*Assigned task*. In the data below, find each line containing the string "snapshot" and return it.

*Exercise data*.

(* ===== verification/Engine.v ===== *)
(** * The agent's task engine: [internal/agent/engine.go] and the trigger handler of
    [internal/api/handlers/agent.go]

    Each operation under the mutex is a function on the engine; a step relation
    interleaves the scheduler goroutine, the goroutines of the tasks, [Start], [Stop] and
    the callers.  Times, the outcomes of tasks and failing inserts are free. *)

From Stdlib Require Import ZArith Lia Ascii String.
From stdpp Require Import relations.
From S2P Require Import Prelude GoStr NetIP ClientIP NetGuard Session AuthAPI AgentLog.

Inductive TaskState := TaskIdle | TaskRunning | TaskFailed.
#[export] Instance TaskState_eq_dec : EqDecision TaskState.
Proof. solve_decision. Defined.
(** [HasSink]: the task hands out an event store. *)
Record registeredTask := mkTask {
  TName : string; Interval : Z; Timeout : Z; TEnabled : bool; HasSink : bool;
  lastRun : option Z; lastErr : string; runCount : Z; errCount : Z; tstate : TaskState
}.
Record AgentEngine := mkEngine {
  etasks : list registeredTask; triggerCh : list string; edone : bool; ectx_cancelled : bool; ewg : nat;
  estarted : bool; estopped : bool
}.
Definition trigger_capacity : nat := 8.
Definition tickInterval : Z := 30 * 1000000000.
Definition NewEngine : AgentEngine := mkEngine [] [] false false 0 false false.

Definition set_tasks (ts : list registeredTask) (e : AgentEngine) : AgentEngine :=
  mkEngine ts (triggerCh e) (edone e) (ectx_cancelled e) (ewg e) (estarted e) (estopped e).
Definition set_queue (q : list string) (e : AgentEngine) : AgentEngine :=
  mkEngine (etasks e) q (edone e) (ectx_cancelled e) (ewg e) (estarted e) (estopped e).
Definition set_wg (n : nat) (e : AgentEngine) : AgentEngine :=
  mkEngine (etasks e) (triggerCh e) (edone e) (ectx_cancelled e) n (estarted e) (estopped e).
Definition set_state (st : TaskState) (t : registeredTask) : registeredTask :=
  mkTask (TName t) (Interval t) (Timeout t) (TEnabled t) (HasSink t) (lastRun t) (lastErr t) (runCount t) (errCount t) st.

(** ** The operations *)

Definition Register (name : string) (interval timeout : Z) (enabled sink : bool) (e : AgentEngine) : AgentEngine :=
  set_tasks (etasks e ++ [mkTask name interval timeout enabled sink None "" 0 0 TaskIdle])%list e.

Inductive TriggerResult := TriggerAccepted | TriggerTaskNotFound | TriggerTaskDisabled | TriggerQueueFull.
(** The first task of that name, with its position. *)
Fixpoint find_named (name : string) (i : nat) (ts : list registeredTask) : option (nat * registeredTask) :=
  match ts with
  | [] => None
  | t :: ts => if String.eqb (TName t) name then Some (i, t) else find_named name (S i) ts
  end.
Definition Trigger (name : string) (e : AgentEngine) : AgentEngine * TriggerResult :=
  match find_named name 0 (etasks e) with
  | None => (e, TriggerTaskNotFound)
  | Some (_, t) =>
      if negb (TEnabled t) then (e, TriggerTaskDisabled)
      else if Nat.ltb (length (triggerCh e)) trigger_capacity
      then (set_queue (triggerCh e ++ [name])%list e, TriggerAccepted)
      else (e, TriggerQueueFull)
  end.

(** The tasks [runDueTasks] takes into its snapshot. *)
Definition due (now : Z) (t : registeredTask) : bool :=
  TEnabled t && negb (bool_decide (tstate t = TaskRunning))
  && match lastRun t with Some last => negb (now - last <? Interval t)%Z | None => true end.
Fixpoint due_from (now : Z) (i : nat) (ts : list registeredTask) : list nat :=
  match ts with
  | [] => []
  | t :: ts => if due now t then i :: due_from now (S i) ts else due_from now (S i) ts
  end.
Definition due_tasks (now : Z) (e : AgentEngine) : list nat := due_from now 0 (etasks e).

(** Whether a goroutine is started. *)
Definition executeTask (i : nat) (e : AgentEngine) : AgentEngine * bool :=
  match etasks e !! i with
  | None => (e, false)
  | Some t =>
      if estopped e || bool_decide (tstate t = TaskRunning) then (e, false)
      else (set_wg (S (ewg e)) (set_tasks (<[i := set_state TaskRunning t]> (etasks e)) e), true)
  end.

Inductive TaskOutcome := Succeeded | ReturnedError (message : string) | PanickedWith (value : string).
Definition outcome_error (o : TaskOutcome) : option string :=
  match o with
  | Succeeded => None
  | ReturnedError m => Some m
  | PanickedWith v => Some ("panic: " ++ v)
  end.
Definition finished (now : Z) (o : TaskOutcome) (t : registeredTask) : registeredTask :=
  match outcome_error o with
  | Some m => mkTask (TName t) (Interval t) (Timeout t) (TEnabled t) (HasSink t) (Some now) m (runCount t + 1) (errCount t + 1) TaskFailed
  | None => mkTask (TName t) (Interval t) (Timeout t) (TEnabled t) (HasSink t) (Some now) "" (runCount t + 1) (errCount t) TaskIdle
  end.
Definition setTaskResult (now : Z) (i : nat) (o : TaskOutcome) (e : AgentEngine) : AgentEngine :=
  set_tasks (alter (finished now o) i (etasks e)) e.
(** The event a finished run leaves in the store of its task. *)
Definition runtime_event (o : TaskOutcome) : option string :=
  match o with Succeeded => None | ReturnedError _ => Some "task_failed" | PanickedWith _ => Some "task_panicked" end.
Section Events.
Context `{SqlTime}.
(** [payload]: the encoded details, [None] when they cannot be encoded *)
Definition recordTaskRuntimeEvent (enabled : bool) (failing : option string) (sql_now : Z) (t : registeredTask)
    (eventType : string) (payload : option string) (log : EventLog) : EventLog :=
  if negb (HasSink t) then log
  else match payload with
  | None => log
  | Some details => (RecordAgentEvent enabled failing sql_now (TName t) eventType "" details log).1
  end.
Definition finish_events (enabled : bool) (failing : option string) (sql_now : Z) (t : registeredTask) (o : TaskOutcome)
    (payload : option string) (log : EventLog) : EventLog :=
  match runtime_event o with
  | None => log
  | Some event => recordTaskRuntimeEvent enabled failing sql_now t event payload log
  end.
End Events.

Record TaskStatus := mkTaskStatus {
  SName : string; SEnabled : bool; SState : TaskState; SInterval : Z; SLastRun : option Z; SNextRun : option Z;
  SLastError : string; SRunCount : Z; SErrorCount : Z
}.
Definition task_status (t : registeredTask) : TaskStatus :=
  mkTaskStatus (TName t) (TEnabled t) (tstate t) (Interval t) (lastRun t) ((λ l, (l + Interval t)%Z) <$> lastRun t)
    (lastErr t) (runCount t) (errCount t).
Definition EngineStatus (e : AgentEngine) : list TaskStatus := task_status <$> etasks e.

(** [engine]: [None] when the agent is off *)
Definition AgentTriggerHandler (method task : string) (engine : option AgentEngine) : option AgentEngine * Response :=
  if negb (String.eqb method "POST") then (engine, WriteError 405 "method not allowed")
  else match engine with
  | None => (engine, WriteError 503 "agent engine not enabled")
  | Some e =>
      if String.eqb task "" then (engine, WriteError 400 "task query parameter is required")
      else
        let '(e, result) := Trigger task e in
        (Some e, match result with
                 | TriggerAccepted => mkResponse 200 (PStatus "triggered") None
                 | TriggerTaskNotFound => WriteError 404 ("task not found: " ++ task)
                 | TriggerTaskDisabled => WriteError 409 ("task is disabled: " ++ task)
                 | TriggerQueueFull => WriteError 429 "agent trigger queue is full"
                 end)
  end.

(** ** The goroutines *)

(** Where the scheduler is: [LoopStarting] is [Start] between its mutex and its [go];
    [LoopDue] walks a snapshot; [LoopExec] is about to call [executeTask]. *)
Inductive EngineLoop :=
| LoopNone | LoopStarting | LoopCheck | LoopDue (rest : list nat) | LoopExec (i : nat) (rest : list nat)
| LoopSelect | LoopNamed (name : string) | LoopExited.
(** [Stop]: past its mutex, past [cancel], past [close], returned. *)
Inductive StopState := NoStop | StopMarked | StopCancelled | StopClosed | StopReturned.
Inductive TaskPhase := Executing | Reporting (o : TaskOutcome) | Leaving.
Inductive RunEvent := RunStarted (i : nat) | RunFinished (i : nat) (o : TaskOutcome).
(** [history]: the runs so far, the newest first. *)
Record EngineSystem := mkSystem {
  engine : AgentEngine; loop : EngineLoop; stopping : StopState; goroutines : list (nat * TaskPhase);
  event_log : EventLog; history : list RunEvent
}.
Definition set_engine (e : AgentEngine) (s : EngineSystem) : EngineSystem :=
  mkSystem e (loop s) (stopping s) (goroutines s) (event_log s) (history s).
Definition set_loop (l : EngineLoop) (s : EngineSystem) : EngineSystem :=
  mkSystem (engine s) l (stopping s) (goroutines s) (event_log s) (history s).
Definition set_stop (st : StopState) (s : EngineSystem) : EngineSystem :=
  mkSystem (engine s) (loop s) st (goroutines s) (event_log s) (history s).
Definition Start_begin (e : AgentEngine) : AgentEngine :=
  mkEngine (etasks e) (triggerCh e) (edone e) (ectx_cancelled e) (ewg e) true (estopped e).
Definition Stop_begin (e : AgentEngine) : AgentEngine :=
  mkEngine (etasks e) (triggerCh e) (edone e) (ectx_cancelled e) (ewg e) (estarted e) true.
Definition Stop_cancel (e : AgentEngine) : AgentEngine :=
  mkEngine (etasks e) (triggerCh e) (edone e) true (ewg e) (estarted e) (estopped e).
Definition Stop_close (e : AgentEngine) : AgentEngine :=
  mkEngine (etasks e) (triggerCh e) true (ectx_cancelled e) (ewg e) (estarted e) (estopped e).
(** [executeTask] at the scheduler: the goroutine it launches. *)
Definition launch (i : nat) (s : EngineSystem) : EngineSystem :=
  let '(e, launched) := executeTask i (engine s) in
  if launched
  then mkSystem e (loop s) (stopping s) ((i, Executing) :: goroutines s) (event_log s) (RunStarted i :: history s)
  else set_engine e s.
(** The scheduler after [select] took a name off the queue. *)
Definition runTaskByName (name : string) (e : AgentEngine) : EngineLoop :=
  match find_named name 0 (etasks e) with Some (i, _) => LoopExec i [] | None => LoopSelect end.

Section System.
Context `{SqlTime}.
Inductive engine_step : EngineSystem → EngineSystem → Prop :=
| step_register name interval timeout enabled sink s :
    engine_step s (set_engine (Register name interval timeout enabled sink (engine s)) s)
| step_trigger name s : engine_step s (set_engine (Trigger name (engine s)).1 s)
| step_start s : estarted (engine s) = false →
    engine_step s (set_loop LoopStarting (set_engine (Start_begin (engine s)) s))
| step_go s : loop s = LoopStarting →
    engine_step s (set_loop LoopCheck (set_engine (set_wg (S (ewg (engine s))) (engine s)) s))
| step_stop s : estarted (engine s) = true → estopped (engine s) = false →
    engine_step s (set_stop StopMarked (set_engine (Stop_begin (engine s)) s))
| step_cancel s : stopping s = StopMarked →
    engine_step s (set_stop StopCancelled (set_engine (Stop_cancel (engine s)) s))
| step_close s : stopping s = StopCancelled →
    engine_step s (set_stop StopClosed (set_engine (Stop_close (engine s)) s))
| step_wait s : stopping s = StopClosed → ewg (engine s) = 0 → engine_step s (set_stop StopReturned s)
| step_check now s : loop s = LoopCheck → engine_step s (set_loop (LoopDue (due_tasks now (engine s))) s)
| step_due_done rest s : loop s = LoopDue rest → edone (engine s) = true → rest ≠ [] → engine_step s (set_loop LoopSelect s)
| step_due i rest s : loop s = LoopDue (i :: rest) → edone (engine s) = false → engine_step s (set_loop (LoopExec i rest) s)
| step_due_end s : loop s = LoopDue [] → engine_step s (set_loop LoopSelect s)
| step_exec i rest s : loop s = LoopExec i rest → engine_step s (set_loop (LoopDue rest) (launch i s))
| step_select_done s : loop s = LoopSelect → edone (engine s) = true →
    engine_step s (set_loop LoopExited (set_engine (set_wg (Nat.pred (ewg (engine s))) (engine s)) s))
| step_select_trigger name queue s : loop s = LoopSelect → triggerCh (engine s) = name :: queue →
    engine_step s (set_loop (LoopNamed name) (set_engine (set_queue queue (engine s)) s))
| step_named name s : loop s = LoopNamed name → engine_step s (set_loop (runTaskByName name (engine s)) s)
| step_tick s : loop s = LoopSelect → engine_step s (set_loop LoopCheck s)
| step_result now i o before after s : goroutines s = (before ++ (i, Executing) :: after)%list →
    engine_step s (mkSystem (setTaskResult now i o (engine s)) (loop s) (stopping s)
                     (before ++ (i, Reporting o) :: after)%list (event_log s) (RunFinished i o :: history s))
| step_report enabled failing sql_now payload t i o before after s :
    goroutines s = (before ++ (i, Reporting o) :: after)%list → etasks (engine s) !! i = Some t →
    engine_step s (mkSystem (engine s) (loop s) (stopping s) (before ++ (i, Leaving) :: after)%list
                     (finish_events enabled failing sql_now t o payload (event_log s)) (history s))
| step_leave i before after s : goroutines s = (before ++ (i, Leaving) :: after)%list →
    engine_step s (mkSystem (set_wg (Nat.pred (ewg (engine s))) (engine s)) (loop s) (stopping s)
                     (before ++ after)%list (event_log s) (history s)).
End System.
Definition initial_system : EngineSystem := mkSystem NewEngine LoopNone NoStop [] empty_log [].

*Problem solution*.
(** The tasks [runDueTasks] takes into its snapshot. *)
    [LoopDue] walks a snapshot; [LoopExec] is about to call [executeTask]. *)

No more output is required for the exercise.